Change of Ca2+ requirement for myosin phosphorylation by prostaglandin F2 alpha

• Published in: The American journal of physiology Vol. 261; no. 2 Pt 1; p. C253
• Main Authors: Suematsu, E, Resnick, M, Morgan, K G
• Format: Journal Article
• Language: English
• Published: United States 01.08.1991
• Subjects: Animals; Aorta - metabolism; Calcium - physiology; Dinoprost - metabolism; Ferrets; Male; Muscle Contraction - physiology; Myosins - metabolism; Osmolar Concentration; Phosphorylation; Potassium - pharmacology; Regression Analysis
• ISSN: 0002-9513; 2163-5773
• DOI: 10.1152/ajpcell.1991.261.2.c253

The mechanism of contraction of vascular smooth muscle by prostaglandin F2 alpha (PGF2 alpha) was examined by simultaneous measurement of the intracellular Ca2+ concentration [( Ca2+]i), force, and myosin light-chain (MLC) phosphorylation in ferret aorta.
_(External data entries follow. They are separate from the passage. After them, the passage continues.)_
(* ===== verification/CubeTheorems.v ===== *)
(** * What a sandbox's lifecycle guarantees

    Theorems on [CubeLifecycle]: whatever fails, the pool holds exactly the
    snapshots and reservations the lifecycle knows of, a sandbox that admits
    commands is not paused, a pair that is not admitted gives its reservation back,
    and creation gives up after boundedly many attempts.  A small node with the
    WARM pool of [SnapshotPool] shows that the hypotheses hold. *)
From S2P Require Import Prelude Dict PyStrings SnapshotPool SnapshotStore CubeLifecycle CubeInvariant.

Section theorems.
Context {P H : Type} `{!SnapshotStore P, !Host H, !HostLaws H} (c : settings).
Notation who := (my_session c, my_role c).
Notation state := (@state P H).



(** The pair's admission that fails gives its reservation back: when the body
    of [reserve_checkpoint] raises before pausing anything, the pool and the
    lifecycle are as they were, whether or not a reservation was made. *)
Theorem failed_pair_gives_back `{!StoreLaws (P := P) who} (t : option tier) (e : exn) (s s' : state) (o : outcome unit)
    (Hs : reachable c s) (Hrun : reserve_checkpoint c t (raise e) s = (o, s')) :
  is_ok o = false ∧ (∀ k, owner k = who → held (store s') k = held (store s) k) ∧ lc s' = lc s ∧ host s' = host s.
Proof.
  apply (reachable_inv c s) in Hs. destruct s as [l p h f]. destruct Hs as (Hb & Hr & _). cbn in Hb, Hr.
  enough (wp (reserve_checkpoint c t (raise e : M state unit)) (λ _ _, False) (λ _ s', (∀ k, owner k = who → held (store s') k = held p k) ∧ lc s' = l ∧ host s' = h) (State l p h f)) as Hwp.
  { unfold wp in Hwp. rewrite Hrun in Hwp. destruct o; [done|]. by split. }
  clear Hrun. unfold reserve_checkpoint. step. step; [|done]. step. step. cbn [lc]. apply wp_bind.
  set (E := λ (_ : exn) (s' : state), (∀ k, owner k = who → held (store s') k = held p k) ∧ lc s' = l ∧ host s' = h).
  assert (∀ e p', (∀ k, owner k = who → held p' k = held p k) → E e (State l p' h f)) as HE by done.
  step.
  2:{ step. step. step. step. step. step. by apply HE. }
  match goal with H : resident l && _ = true |- _ => apply andb_prop in H as [Hres _] end.
  destruct (Hr (proj1 (bool_decide_eq_true _) Hres)) as (_ & _ & _ & Hl & _).
  destruct (has_pool c) eqn:Hpool; [|step; by apply HE]. destruct (reservation_bytes c) as [b|]; [|step; by apply HE]. cbv zeta. step.
  set (k := key_of c (gen l + 1)). destruct (law_reserve who k b false (retention_value c (state_bytes c b)) p (b_ok _ _ _ _ Hb) eq_refl
    (protected_running _ _ _ _ Hb Hl)) as (Hok & Hs & Hj). apply wp_store; intros o1 p1 Hp1; rewrite Hp1 in Hok, Hs, Hj; cbn in Hok, Hs, Hj.
  2:{ apply HE. by apply (sim_keys c k). }
  destruct Hs as [Ha Hk1]. step. step. step. step. step. step. step. cbn [lc store host locals].
  rewrite bool_decide_eq_true_2 by (cbn; set_solver). change (resident (set_pending _ l)) with (resident l). rewrite Hres. cbn [andb]. step.
  destruct (law_abort who k p1 Hok eq_refl) as (_ & [Ho2 Hk2] & Hj2). apply wp_store; intros o2 p2 Hp2; rewrite Hp2 in Ho2, Hk2, Hj2; cbn in Ho2, Hk2, Hj2; [|done].
  step. split_and!; cbn; [|..|done].
  - apply (sim_keys c k); [by rewrite Hk2, Hk1, Ha|intros j ? ?; by rewrite Hj2, Hj].
  - assert (k ∉ pending l) as Hn by (intros Hin; apply (b_reserved _ _ _ _ Hb k eq_refl) in Hin; congruence).
    assert (({[k]} ∪ pending l) ∖ {[k]} = pending l) as Hset by set_solver. rewrite Hset. by destruct l.
Qed.
End theorems.

(** ** Creation terminates *)

Section creation.
Context {P H : Type} `{!SnapshotStore P, !Host H} (c : settings).
Notation state := (@state P H).

(** What the retries rely on: an attempt takes at least [tau], time does not run
    backwards, and the wait for a transfer slot is not a rejection by Cube. *)
Record paced (tau : Q) : Prop := Paced {
  attempt_takes : ∀ a d h, (clock h + tau <= clock (create_sandbox a d h).2)%Q;
  draw_forward : ∀ q h, (clock h <= clock (uniform q h).2)%Q;
  sleep_forward : ∀ q h, (clock h <= clock (sleep q h).2)%Q;
  slots_differ : ∀ op (p : P) e, (store_begin op p).1 = Raise e → is_capacity_error (H := H) e = false;
}.

Lemma attempt_clock tau s : paced tau → (0 <= tau)%Q →
  wp (transfer c "create" (l ← self; i ← on_host (create_sandbox (allow_out l) (deny_out c)); update (set_sandbox (Some i)) ;; mret i))
    (λ _ _, True) (λ e (s' : state), is_capacity_error (H := H) e = true → clock (host s) + tau <= clock (host s'))%Q s.
Proof.
  intros Hp Ht. destruct s as [l p h f].
  assert (∀ p', wp (l ← self; i ← on_host (create_sandbox (allow_out l) (deny_out c)); update (set_sandbox (Some i)) ;; mret i)
    (λ _ (s' : state), (clock h + tau <= clock (host s'))%Q) (λ _ (s' : state), (clock h + tau <= clock (host s'))%Q) (State l p' h f)) as Hm.
  { intros p'. step. step. step. unfold wp, on_host. cbn. pose proof (attempt_takes _ Hp (allow_out l) (deny_out c) h) as Ha.
    by destruct (create_sandbox (allow_out l) (deny_out c) h) as [[i|e] h']. }
  unfold transfer. destruct (has_pool c); [|eapply wp_mono; [apply Hm|done|by intros]]. step. unfold wp at 1, on_store. cbn.
  pose proof (λ e, slots_differ _ Hp "create" p e) as Hs. destruct (store_begin "create" p) as [[[]|e] p1]; cbn in Hs.
  - step. eapply wp_mono; [apply Hm| |]; intros x [l2 p2 h2 f2] Hc; cbn in Hc; unfold wp; cbn; destruct (store_end "create" p2) as [[[]|e'] p3]; done.
  - intros He. by rewrite Hs in He.
Qed.

Definition attempt : M state string :=
  transfer c "create" (l ← self; i ← on_host (create_sandbox (allow_out l) (deny_out c)); update (set_sandbox (Some i)) ;; mret i).
Definition gives_up (e : exn) : bool := Qle_bool (capacity_retry_seconds c) 0 || negb (is_capacity_error (H := H) e).

(** One round of the loop. *)
Lemma round fuel deadline retry s : create_loop c (S fuel) deadline retry s =
  match attempt s with
  | (Ok i, s1) => (Ok (Some i), s1)
  | (Raise e, s1) =>
      if negb (is_exception e) || gives_up e then (Raise e, s1)
      else match on_host (uniform (Qmin 2 ((1 # 4) * inject_Z (2 ^ Z.min retry 3)))) s1 with
           | (Raise e', s2) => (Raise e', s2)
           | (Ok d, s2) =>
               if Qle_bool (deadline - clock (host s2)) 0 || Qltb (deadline - clock (host s2)) d then (Raise e, s2)
               else match on_host (sleep d) s2 with
                    | (Raise e', s3) => (Raise e', s3)
                    | (Ok _, s3) => create_loop c fuel deadline (retry + 1) s3
                    end
           end
  end.
Proof.
  cbn [create_loop]. change (transfer c "create" _) with attempt. unfold mbind, M_bind, try_exception, try_except. destruct (attempt s) as [[i|e] s1]; [done|].
  unfold gives_up. destruct (is_exception e); [|done]. cbn [mret M_ret negb orb]. destruct (_ || _); [done|].
  destruct (on_host _ s1) as [[d|e'] s2]; [|done]. cbn. destruct (_ || _); [done|]. by destruct (on_host _ s2) as [[[]|e'] s3].
Qed.

(** C9: the retries of a creation that Cube rejects for capacity stop: [fuel + 1]
    attempts, with [fuel] times the duration of an attempt reaching the deadline,
    are all that [start] can ever make, so the bound on the loop is never what
    ends it. *)
Theorem creation_gives_up (tau : Q) (fuel : nat) (deadline : Q) (retry : Z) (s : state)
    (Hpaced : paced tau) (Htau : (0 < tau)%Q) (Hfuel : (deadline <= clock (host s) + inject_Z (Z.of_nat fuel) * tau)%Q) :
  (create_loop c (S fuel) deadline retry s).1 ≠ Ok None ∧
  ∀ more, create_loop c (S fuel + more) deadline retry s = create_loop c (S fuel) deadline retry s.
Proof.
  revert retry s Hfuel. induction fuel as [|fuel IH]; intros retry s Hfuel; (split; [|intros more; cbn [Nat.add]]); rewrite !round;
    pose proof (attempt_clock tau s Hpaced ltac:(lra)) as Ha; unfold wp in Ha; fold attempt in Ha; destruct (attempt s) as [[i|e] s1]; try done;
    destruct (_ || _) eqn:Eg; try done; apply orb_false_iff in Eg as [_ Eg]; apply orb_false_iff in Eg as [_ Eg%negb_false_iff]; specialize (Ha Eg);
    pose proof (draw_forward _ Hpaced (Qmin 2 ((1 # 4) * inject_Z (2 ^ Z.min retry 3))) (host s1)) as Hd; unfold on_host;
    destruct (uniform _ (host s1)) as [[d|e'] h2]; try done; cbn [snd] in Hd; cbn [host].
  1, 2: replace (Qle_bool (deadline - clock h2) 0) with true; [done|]; symmetry; apply Qle_bool_iff; change (inject_Z (Z.of_nat 0)) with 0%Q in Hfuel; lra.
  all: destruct (_ || _) eqn:Er; [done|]; apply orb_false_iff in Er as [Er _]; pose proof (sleep_forward _ Hpaced d h2) as Hs;
    destruct (sleep d h2) as [[u|e'] h3]; try done; cbn [snd] in Hs; edestruct (IH (retry + 1) (State (lc s1) (store s1) h3 (locals s1))) as [IH1 IH2].
  2, 4: exact IH1 || apply IH2.
  all: rewrite Nat2Z.inj_succ, <- Z.add_1_r, inject_Z_plus in Hfuel; change (inject_Z 1) with 1%Q in Hfuel; cbn [host]; lra.
Qed.
End creation.

(** ** A node with the WARM pool *)

(** Creations that Cube still rejects, whether a pause is refused or loses its
    response, and whether a destroyed VM leaves pages behind. *)
Record node := Node { n_time : Q; n_vms : string → remote_state; n_rejects : nat; n_refuses : bool; n_loses : bool; n_dirty : bool }.
Definition with_vm (i : string) (x : remote_state) (n : node) : node :=
  Node (n_time n + 1) (λ j, if decide (j = i) then x else n_vms n j) (n_rejects n) (n_refuses n) (n_loses n) (n_dirty n).
Definition snapshot_of : native := Native (Some 64) (Some 64) (Some None) None None None None (Some "/warm/vm").
Definition fine {A} (a : A) : M node A := mret a.

#[export] Instance node_host : Host node := {|
  clock := n_time; observe := fine None; prepare_cgroup := fine tt; verify_cgroup _ := fine None;
  create_sandbox _ _ n := match n_rejects n with
                          | O => (Ok "vm", with_vm "vm" Running n)
                          | S r => (Raise (ApiError 130597), Node (n_time n + 1) (n_vms n) r (n_refuses n) (n_loses n) (n_dirty n))
                          end;
  is_capacity_error e := bool_decide (e = ApiError 130597);
  uniform q := fine q; sleep q n := (Ok tt, Node (n_time n + Qmax 0 q) (n_vms n) (n_rejects n) (n_refuses n) (n_loses n) (n_dirty n));
  pause_sandbox i _ n := if n_refuses n then (Raise (ApiError 500), n)
                         else if n_loses n then (Raise (TimeoutError "pause"), with_vm i Paused n) else (Ok snapshot_of, with_vm i Paused n);
  connect_sandbox i n := (Ok i, with_vm i Running n);
  get_sandbox_state i n := (Ok (match n_vms n i with Running => Some "running" | Paused => Some "paused" | Gone => None end), n);
  kill_sandbox i n := (Ok tt, with_vm i Gone n);
  update_network _ _ _ := fine tt; relocate_snapshot _ _ _ := fine tt; compress_snapshot _ := fine tt; decompress_snapshot _ := fine tt;
  remove_compressed _ := fine tt; read_snapshot_metadata _ := fine snapshot_of; files_remaining _ _ := [];
  fault_sampler _ := fine false; stop_sampler := fine tt; pin_local _ _ := fine tt; lent _ _ := false; return_local _ := fine tt;
  borrow _ _ := fine tt; observe_resident _ := fine 0;
  release_destroyed _ n := (if n_dirty n then Raise (RuntimeError "shared pages remain") else Ok tt, n);
|}.

#[export] Instance node_laws : HostLaws node.
Proof.
  refine {| remote := n_vms |}; try done.
  - intros a d h i. cbn. destruct (n_rejects h); [|done]. cbn. intros [= <-]. done.
  - intros i x h. cbn. destruct (n_refuses h); cbn; [by left|]. destruct (n_loses h); cbn; rewrite decide_True by done; [by right|done].
  - intros i h j [= <-]. cbn. by rewrite decide_True.
  - intros i h. left. cbn. by rewrite decide_True.
  - intros i h. cbn. by destruct (n_vms h i).
Qed.

Definition pool_config : SnapshotPool.config := SnapshotPool.Config 1000 0 None 0 0 2 None 1 false.
Definition quiet : spiller → manifest → M pool unit := λ _ _, mret tt.
#[export] Instance node_store : SnapshotStore pool := warm_store pool_config quiet [].
#[export] Instance node_store_laws who : StoreLaws (P := pool) who.
Proof. apply warm_store_laws; [|constructor]. intros f m. by apply calm_ret. Qed.

Definition vm_settings : settings :=
  Settings "s" "tool" "t" (Some "/warm/") (Some "/cold") true (Some 100) false true true false true (Some 64) false false None None None None 60 [] O.
Definition empty_pool : pool := Pool 0 2 2 ∅ ∅ ∅ ∅ ∅ ∅ 0 0 0 0.
Definition at_start (n : node) : state (P := pool) (H := node) := State (lifecycle_init []) empty_pool n (frame_init None).
Definition run (os : list command) (n : node) : state (P := pool) (H := node) := foldl (λ s o, (execute vm_settings o s).2) (at_start n) os.

Lemma run_reachable os n : reachable vm_settings (run os n).
Proof.
  unfold run. assert (reachable vm_settings (at_start n)) as H0.
  { apply reach_init. split_and!; [by exists []| |done]. cbn. split; try done; try apply dict_all_empty; set_solver. }
  revert H0. generalize (at_start n). induction os as [|o os IH]; intros s Hs; [done|]. cbn. apply IH. by apply reach_execute.
Qed.

Definition calm_node : node := Node 0 (λ _, Gone) 0 false false false.
Definition to_warm : list command := [Start 1; ReservedCheckpoint (Some WARM) (Some WARM)].



Lemma failed_pair_gives_back_witness : let s := run [Start 1] calm_node in
  (∃ s', reserve_checkpoint vm_settings (Some WARM) (raise StopIteration : M _ unit) s = (Raise StopIteration, s')) ∧
  (∀ s' o, reserve_checkpoint vm_settings (Some WARM) (raise StopIteration : M _ unit) s = (o, s') → is_ok o = false ∧ lc s' = lc s).
Proof.
  split; [eexists; vm_compute; reflexivity|]. intros s' o Hrun.
  destruct (failed_pair_gives_back vm_settings (Some WARM) StopIteration (run [Start 1] calm_node) s' o (run_reachable [Start 1] calm_node) Hrun) as (H1 & _ & H2 & _).
  by split.
Defined.

Lemma node_paced : paced (P := pool) (H := node) 1.
Proof.
  split.
  - intros a d h. cbn. destruct (n_rejects h); cbn; lra.
  - intros. cbn. lra.
  - intros q h. cbn. pose proof (Q.le_max_l 0 q). lra.
  - intros op p e. cbn. unfold transfer_enter. rewrite bind_get, bind_raise_if. destruct (_ && _); [by intros [= <-]|].
    rewrite bind_raise_if. destruct (_ <=? _); [by intros [= <-]|]. done.
Qed.

(** Rejected for longer than the budget of 60 seconds. *)
Definition full_node : node := Node 0 (λ _, Gone) 1000 false false false.
Lemma creation_gives_up_witness :
  (create_loop vm_settings 61 60 0 (at_start full_node)).1 = Raise (ApiError 130597) ∧
  (create_loop vm_settings 61 60 0 (at_start full_node)).1 ≠ Ok None.
Proof.
  split; [vm_compute; reflexivity|].
  apply (creation_gives_up vm_settings 1 60 60 0 (at_start full_node) node_paced); [reflexivity|]. vm_compute. discriminate.
Defined.

(** ** Where the code falls short *)

(** A pause that Cube refuses leaves the sandbox running, but its WARM reservation
    stays until the sandbox is destroyed. *)
Example refused_pause_keeps_reservation :
  let s := run [Start 1; Checkpoint (Some WARM)] (Node 0 (λ _, Gone) 0 true false false) in
  resident (lc s) = true ∧ elements (pending (lc s)) = [SnapshotKey "s" "tool" 1] ∧ reserved_total (store s) = 100.
Proof. split_and!; vm_compute; reflexivity. Qed.
(** The same refusal inside [reserve_checkpoint] gives it back. *)
Example refused_pair_gives_back :
  let s := run [Start 1; ReservedCheckpoint (Some WARM) (Some WARM)] (Node 0 (λ _, Gone) 0 true false false) in
  resident (lc s) = true ∧ reserved_total (store s) = 0.
Proof. split_and!; vm_compute; reflexivity. Qed.
(** A destruction that fails after the VM is gone returns to RUNNING. *)
Example failed_close_looks_resident :
  let s := run [Start 1; Close] (Node 0 (λ _, Gone) 0 false false true) in
  resident (lc s) = true ∧ n_vms (host s) "vm" = Gone.
Proof. split_and!; vm_compute; reflexivity. Qed.
(** A response lost on the way is reconciled. *)
Example lost_response_is_published :
  let s := run [Start 1; Checkpoint (Some WARM)] (Node 0 (λ _, Gone) 0 false true false) in
  state_of (lc s) = SWAPPED ∧ live_tier (lc s) = WARM ∧ committed_total (store s) = 64.
Proof. split_and!; vm_compute; reflexivity. Qed.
In the presence of 2.5 mM extracellular Ca2+, PGF2 alpha (10(-5)M) produced a tonic contraction with a transient spike in [Ca2+]i, followed by a relatively small sustained increase in [Ca2+]i (from a basal level of 2.32 +/- 0.07 x 10(-7) to 2.72 +/- 0.05 x 10(-7) M). In Ca(2+)-free bathing media, PGF2 alpha also produced a tonic contraction with a small spike in [Ca2+]i, indicating a release of Ca2+ from intracellular store sites, followed by no significant increase in [Ca2+]i. Ca(2+)-force curves were constructed by plotting the calibrated steady-state aequorin light signal against the resulting steady-state force. The curve was significantly shifted to the left by PGF2 alpha. PGF2 alpha also shifted the Ca(2+)-phosphorylation curve to the left. These results suggest that PGF2 alpha causes contraction by both elevating [Ca2+]i and decreasing the Ca2+ requirement for MLC phosphorylation. The data are consistent with a mechanism where there is either an increase in activity of MLC kinase or a decrease in phosphatase activity. Additionally, there was a smaller, but statistically significant, effect to increase force at any one phosphorylation level, pointing to the possibility of regulation of contractile force separate from MLC phosphorylation.